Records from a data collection
+ + +

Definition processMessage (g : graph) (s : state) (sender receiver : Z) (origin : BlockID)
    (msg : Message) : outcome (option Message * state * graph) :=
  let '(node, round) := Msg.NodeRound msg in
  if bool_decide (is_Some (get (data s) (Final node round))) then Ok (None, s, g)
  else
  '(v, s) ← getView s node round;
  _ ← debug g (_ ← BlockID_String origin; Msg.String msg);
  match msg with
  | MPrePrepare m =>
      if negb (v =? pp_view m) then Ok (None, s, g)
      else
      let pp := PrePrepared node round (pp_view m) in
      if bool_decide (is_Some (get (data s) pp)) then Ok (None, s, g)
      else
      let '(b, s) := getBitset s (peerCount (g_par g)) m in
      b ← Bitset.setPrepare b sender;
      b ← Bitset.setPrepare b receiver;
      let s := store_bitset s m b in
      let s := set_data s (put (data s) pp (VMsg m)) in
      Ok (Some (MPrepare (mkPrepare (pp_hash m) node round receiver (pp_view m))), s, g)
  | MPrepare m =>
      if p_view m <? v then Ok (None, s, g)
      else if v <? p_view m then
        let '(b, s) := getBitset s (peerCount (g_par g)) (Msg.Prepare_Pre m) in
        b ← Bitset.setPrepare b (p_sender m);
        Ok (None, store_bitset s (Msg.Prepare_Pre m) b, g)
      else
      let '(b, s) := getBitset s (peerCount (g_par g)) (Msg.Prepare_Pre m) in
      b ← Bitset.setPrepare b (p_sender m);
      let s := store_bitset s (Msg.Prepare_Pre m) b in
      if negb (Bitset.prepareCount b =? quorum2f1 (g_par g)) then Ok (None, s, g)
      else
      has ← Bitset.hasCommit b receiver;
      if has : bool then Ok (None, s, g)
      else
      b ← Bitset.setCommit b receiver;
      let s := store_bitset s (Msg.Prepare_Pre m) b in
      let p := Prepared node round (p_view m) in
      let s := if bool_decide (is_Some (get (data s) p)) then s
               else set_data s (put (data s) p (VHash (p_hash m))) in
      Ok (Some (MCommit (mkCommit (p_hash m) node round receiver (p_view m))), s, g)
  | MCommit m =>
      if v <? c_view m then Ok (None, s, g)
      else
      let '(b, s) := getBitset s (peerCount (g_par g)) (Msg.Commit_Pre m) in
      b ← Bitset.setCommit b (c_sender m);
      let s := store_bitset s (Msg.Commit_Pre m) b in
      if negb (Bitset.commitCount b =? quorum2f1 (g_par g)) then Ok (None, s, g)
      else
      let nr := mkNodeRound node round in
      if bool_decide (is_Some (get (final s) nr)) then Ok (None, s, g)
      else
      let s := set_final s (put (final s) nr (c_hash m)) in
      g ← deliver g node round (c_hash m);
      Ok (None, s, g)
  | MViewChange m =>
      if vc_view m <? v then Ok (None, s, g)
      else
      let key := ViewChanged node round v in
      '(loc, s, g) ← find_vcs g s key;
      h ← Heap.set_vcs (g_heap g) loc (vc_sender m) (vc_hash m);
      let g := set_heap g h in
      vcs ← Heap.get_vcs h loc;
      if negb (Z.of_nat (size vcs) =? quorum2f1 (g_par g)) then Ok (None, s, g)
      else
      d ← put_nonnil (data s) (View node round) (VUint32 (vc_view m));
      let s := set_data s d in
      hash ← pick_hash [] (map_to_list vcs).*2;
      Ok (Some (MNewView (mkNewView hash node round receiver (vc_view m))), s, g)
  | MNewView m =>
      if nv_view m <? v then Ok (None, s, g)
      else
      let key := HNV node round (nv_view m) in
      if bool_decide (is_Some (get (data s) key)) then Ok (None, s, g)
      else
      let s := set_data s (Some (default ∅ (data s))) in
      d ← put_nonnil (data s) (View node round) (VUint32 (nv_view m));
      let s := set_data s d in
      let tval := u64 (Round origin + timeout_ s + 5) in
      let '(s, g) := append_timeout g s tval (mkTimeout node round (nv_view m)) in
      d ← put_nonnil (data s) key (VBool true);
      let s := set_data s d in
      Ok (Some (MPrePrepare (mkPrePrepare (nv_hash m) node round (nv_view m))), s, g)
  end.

+ + +

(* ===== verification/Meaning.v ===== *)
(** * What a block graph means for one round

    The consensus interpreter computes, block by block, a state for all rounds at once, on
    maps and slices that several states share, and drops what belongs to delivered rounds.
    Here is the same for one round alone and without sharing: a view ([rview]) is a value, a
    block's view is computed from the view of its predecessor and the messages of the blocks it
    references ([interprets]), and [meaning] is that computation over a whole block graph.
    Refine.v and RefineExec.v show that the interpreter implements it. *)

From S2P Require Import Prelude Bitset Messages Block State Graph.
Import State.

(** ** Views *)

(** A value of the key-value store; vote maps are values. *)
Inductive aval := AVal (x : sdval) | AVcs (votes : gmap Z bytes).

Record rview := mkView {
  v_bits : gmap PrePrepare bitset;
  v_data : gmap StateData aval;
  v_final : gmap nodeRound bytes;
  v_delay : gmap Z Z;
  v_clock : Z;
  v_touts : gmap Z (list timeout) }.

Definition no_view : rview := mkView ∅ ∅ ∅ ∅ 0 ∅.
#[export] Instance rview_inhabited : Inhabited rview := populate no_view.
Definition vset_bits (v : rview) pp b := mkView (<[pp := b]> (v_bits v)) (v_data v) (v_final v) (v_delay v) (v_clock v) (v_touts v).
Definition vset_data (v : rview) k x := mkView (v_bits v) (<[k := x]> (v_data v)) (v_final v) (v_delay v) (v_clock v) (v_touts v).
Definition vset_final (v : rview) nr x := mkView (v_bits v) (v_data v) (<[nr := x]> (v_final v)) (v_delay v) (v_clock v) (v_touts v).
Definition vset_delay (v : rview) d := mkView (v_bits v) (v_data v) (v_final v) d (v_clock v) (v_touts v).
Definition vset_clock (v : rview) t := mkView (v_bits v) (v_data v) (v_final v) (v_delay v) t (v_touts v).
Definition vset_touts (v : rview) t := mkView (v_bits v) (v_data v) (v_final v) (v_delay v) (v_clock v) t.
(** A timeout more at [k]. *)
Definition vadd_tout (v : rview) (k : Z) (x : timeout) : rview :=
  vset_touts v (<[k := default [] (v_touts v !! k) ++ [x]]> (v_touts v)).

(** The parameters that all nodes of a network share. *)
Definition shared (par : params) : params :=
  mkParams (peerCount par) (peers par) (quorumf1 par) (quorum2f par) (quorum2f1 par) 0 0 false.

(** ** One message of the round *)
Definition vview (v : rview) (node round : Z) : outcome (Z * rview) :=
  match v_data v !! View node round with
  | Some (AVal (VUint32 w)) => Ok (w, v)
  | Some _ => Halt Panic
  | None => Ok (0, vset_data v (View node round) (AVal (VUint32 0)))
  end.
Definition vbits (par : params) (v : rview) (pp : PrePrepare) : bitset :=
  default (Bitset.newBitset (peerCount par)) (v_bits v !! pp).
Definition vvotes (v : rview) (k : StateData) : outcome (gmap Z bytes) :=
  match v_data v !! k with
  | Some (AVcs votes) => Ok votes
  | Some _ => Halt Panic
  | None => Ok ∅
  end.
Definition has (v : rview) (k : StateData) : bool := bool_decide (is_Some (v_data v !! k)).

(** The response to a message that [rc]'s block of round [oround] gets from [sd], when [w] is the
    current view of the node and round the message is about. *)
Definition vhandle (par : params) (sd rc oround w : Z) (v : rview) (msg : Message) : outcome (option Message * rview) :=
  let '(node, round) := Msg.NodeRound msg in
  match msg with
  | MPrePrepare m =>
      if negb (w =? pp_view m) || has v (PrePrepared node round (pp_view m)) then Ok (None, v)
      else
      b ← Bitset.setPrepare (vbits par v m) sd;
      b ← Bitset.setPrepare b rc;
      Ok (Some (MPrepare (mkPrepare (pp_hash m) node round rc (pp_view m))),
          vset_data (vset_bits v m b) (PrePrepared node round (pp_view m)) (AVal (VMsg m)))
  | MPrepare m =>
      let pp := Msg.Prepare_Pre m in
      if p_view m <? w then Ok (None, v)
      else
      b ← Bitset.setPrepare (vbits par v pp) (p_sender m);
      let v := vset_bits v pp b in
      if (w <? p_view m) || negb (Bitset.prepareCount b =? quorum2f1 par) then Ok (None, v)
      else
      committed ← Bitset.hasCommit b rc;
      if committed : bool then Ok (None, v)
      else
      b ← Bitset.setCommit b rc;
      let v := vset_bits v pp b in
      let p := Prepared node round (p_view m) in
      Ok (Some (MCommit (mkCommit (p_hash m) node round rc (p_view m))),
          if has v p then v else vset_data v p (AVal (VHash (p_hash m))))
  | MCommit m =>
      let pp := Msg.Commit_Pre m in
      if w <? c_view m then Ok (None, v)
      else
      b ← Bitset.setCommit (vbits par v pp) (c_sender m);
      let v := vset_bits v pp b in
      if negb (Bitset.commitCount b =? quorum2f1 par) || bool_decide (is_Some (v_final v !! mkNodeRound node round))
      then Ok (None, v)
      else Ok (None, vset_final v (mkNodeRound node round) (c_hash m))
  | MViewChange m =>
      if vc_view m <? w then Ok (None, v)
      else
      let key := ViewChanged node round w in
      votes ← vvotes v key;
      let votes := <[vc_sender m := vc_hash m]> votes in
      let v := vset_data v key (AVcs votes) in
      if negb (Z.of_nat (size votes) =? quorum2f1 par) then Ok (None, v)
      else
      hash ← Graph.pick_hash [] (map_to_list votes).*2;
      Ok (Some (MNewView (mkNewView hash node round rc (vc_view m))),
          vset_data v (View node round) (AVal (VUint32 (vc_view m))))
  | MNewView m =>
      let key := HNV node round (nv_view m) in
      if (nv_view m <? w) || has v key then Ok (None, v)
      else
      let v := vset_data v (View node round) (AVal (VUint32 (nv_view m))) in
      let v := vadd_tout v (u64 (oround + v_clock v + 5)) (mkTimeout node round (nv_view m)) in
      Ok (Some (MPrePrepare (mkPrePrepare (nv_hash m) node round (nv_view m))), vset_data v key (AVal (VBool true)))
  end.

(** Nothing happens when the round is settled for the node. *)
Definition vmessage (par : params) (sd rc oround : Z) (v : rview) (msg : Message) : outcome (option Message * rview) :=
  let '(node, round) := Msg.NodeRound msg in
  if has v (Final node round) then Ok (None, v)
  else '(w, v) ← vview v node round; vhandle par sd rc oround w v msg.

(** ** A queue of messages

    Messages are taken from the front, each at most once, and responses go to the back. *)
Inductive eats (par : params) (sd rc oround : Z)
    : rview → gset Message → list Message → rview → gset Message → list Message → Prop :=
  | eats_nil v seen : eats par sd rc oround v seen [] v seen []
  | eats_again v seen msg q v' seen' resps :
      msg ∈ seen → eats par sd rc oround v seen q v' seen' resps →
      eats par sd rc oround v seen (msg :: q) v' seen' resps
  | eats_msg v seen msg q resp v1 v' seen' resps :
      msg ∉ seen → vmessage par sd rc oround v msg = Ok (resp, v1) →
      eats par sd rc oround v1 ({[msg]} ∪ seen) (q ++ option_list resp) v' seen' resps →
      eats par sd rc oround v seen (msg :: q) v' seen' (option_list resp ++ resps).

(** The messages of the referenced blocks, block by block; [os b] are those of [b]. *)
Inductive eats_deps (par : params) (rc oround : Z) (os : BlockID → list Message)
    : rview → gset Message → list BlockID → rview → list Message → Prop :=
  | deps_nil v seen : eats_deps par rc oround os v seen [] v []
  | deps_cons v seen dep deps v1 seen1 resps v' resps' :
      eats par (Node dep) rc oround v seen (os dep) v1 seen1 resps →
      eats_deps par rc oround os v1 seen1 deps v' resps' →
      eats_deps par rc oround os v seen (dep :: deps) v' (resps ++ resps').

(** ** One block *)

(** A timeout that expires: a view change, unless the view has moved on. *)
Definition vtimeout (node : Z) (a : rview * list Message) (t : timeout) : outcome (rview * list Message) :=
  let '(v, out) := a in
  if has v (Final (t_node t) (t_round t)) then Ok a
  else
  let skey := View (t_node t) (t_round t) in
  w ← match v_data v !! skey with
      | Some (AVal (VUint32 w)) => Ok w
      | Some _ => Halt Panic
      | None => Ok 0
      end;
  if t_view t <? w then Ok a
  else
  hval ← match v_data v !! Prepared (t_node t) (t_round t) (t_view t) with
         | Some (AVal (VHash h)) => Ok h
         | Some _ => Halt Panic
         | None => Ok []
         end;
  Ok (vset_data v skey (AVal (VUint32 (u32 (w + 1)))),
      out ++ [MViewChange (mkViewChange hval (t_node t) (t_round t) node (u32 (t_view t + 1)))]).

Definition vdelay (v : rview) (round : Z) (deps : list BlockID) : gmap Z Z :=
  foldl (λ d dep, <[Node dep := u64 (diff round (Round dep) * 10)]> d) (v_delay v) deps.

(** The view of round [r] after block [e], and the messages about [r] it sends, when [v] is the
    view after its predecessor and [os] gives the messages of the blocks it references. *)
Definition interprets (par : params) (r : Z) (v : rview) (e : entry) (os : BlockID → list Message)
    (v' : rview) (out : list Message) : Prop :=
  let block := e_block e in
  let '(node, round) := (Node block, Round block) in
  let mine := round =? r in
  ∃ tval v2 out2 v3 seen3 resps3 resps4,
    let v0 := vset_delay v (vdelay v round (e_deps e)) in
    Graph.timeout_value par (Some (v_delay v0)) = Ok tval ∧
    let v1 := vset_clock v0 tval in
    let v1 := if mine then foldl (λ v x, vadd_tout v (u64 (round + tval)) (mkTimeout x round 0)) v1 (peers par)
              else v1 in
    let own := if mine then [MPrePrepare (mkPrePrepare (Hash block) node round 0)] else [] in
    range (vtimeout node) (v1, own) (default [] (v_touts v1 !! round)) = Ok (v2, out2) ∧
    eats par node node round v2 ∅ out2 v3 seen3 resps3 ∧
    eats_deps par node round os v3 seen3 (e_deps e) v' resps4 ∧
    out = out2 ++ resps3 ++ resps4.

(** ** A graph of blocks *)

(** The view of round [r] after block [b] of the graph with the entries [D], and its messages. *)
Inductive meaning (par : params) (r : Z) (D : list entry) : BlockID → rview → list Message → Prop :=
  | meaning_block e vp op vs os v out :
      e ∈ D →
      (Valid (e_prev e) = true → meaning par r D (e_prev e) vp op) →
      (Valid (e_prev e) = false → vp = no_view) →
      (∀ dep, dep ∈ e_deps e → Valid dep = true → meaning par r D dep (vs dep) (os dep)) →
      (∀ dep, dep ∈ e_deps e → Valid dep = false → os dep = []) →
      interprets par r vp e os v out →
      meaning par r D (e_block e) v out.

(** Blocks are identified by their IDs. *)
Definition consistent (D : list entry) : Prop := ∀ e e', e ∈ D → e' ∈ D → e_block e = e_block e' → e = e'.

+ + +

Here the output must be the lines above from the line with "(** ** Views *)" to the line with "#[export] Instance rview_inhabited", both included, duplicated word for word and nothing else.

RESPONSE AREA >>
(** ** Views *)

(** A value of the key-value store; vote maps are values. *)
Inductive aval := AVal (x : sdval) | AVcs (votes : gmap Z bytes).

Record rview := mkView {
  v_bits : gmap PrePrepare bitset;
  v_data : gmap StateData aval;
  v_final : gmap nodeRound bytes;
  v_delay : gmap Z Z;
  v_clock : Z;
  v_touts : gmap Z (list timeout) }.

Definition no_view : rview := mkView ∅ ∅ ∅ ∅ 0 ∅.
#[export] Instance rview_inhabited : Inhabited rview := populate no_view.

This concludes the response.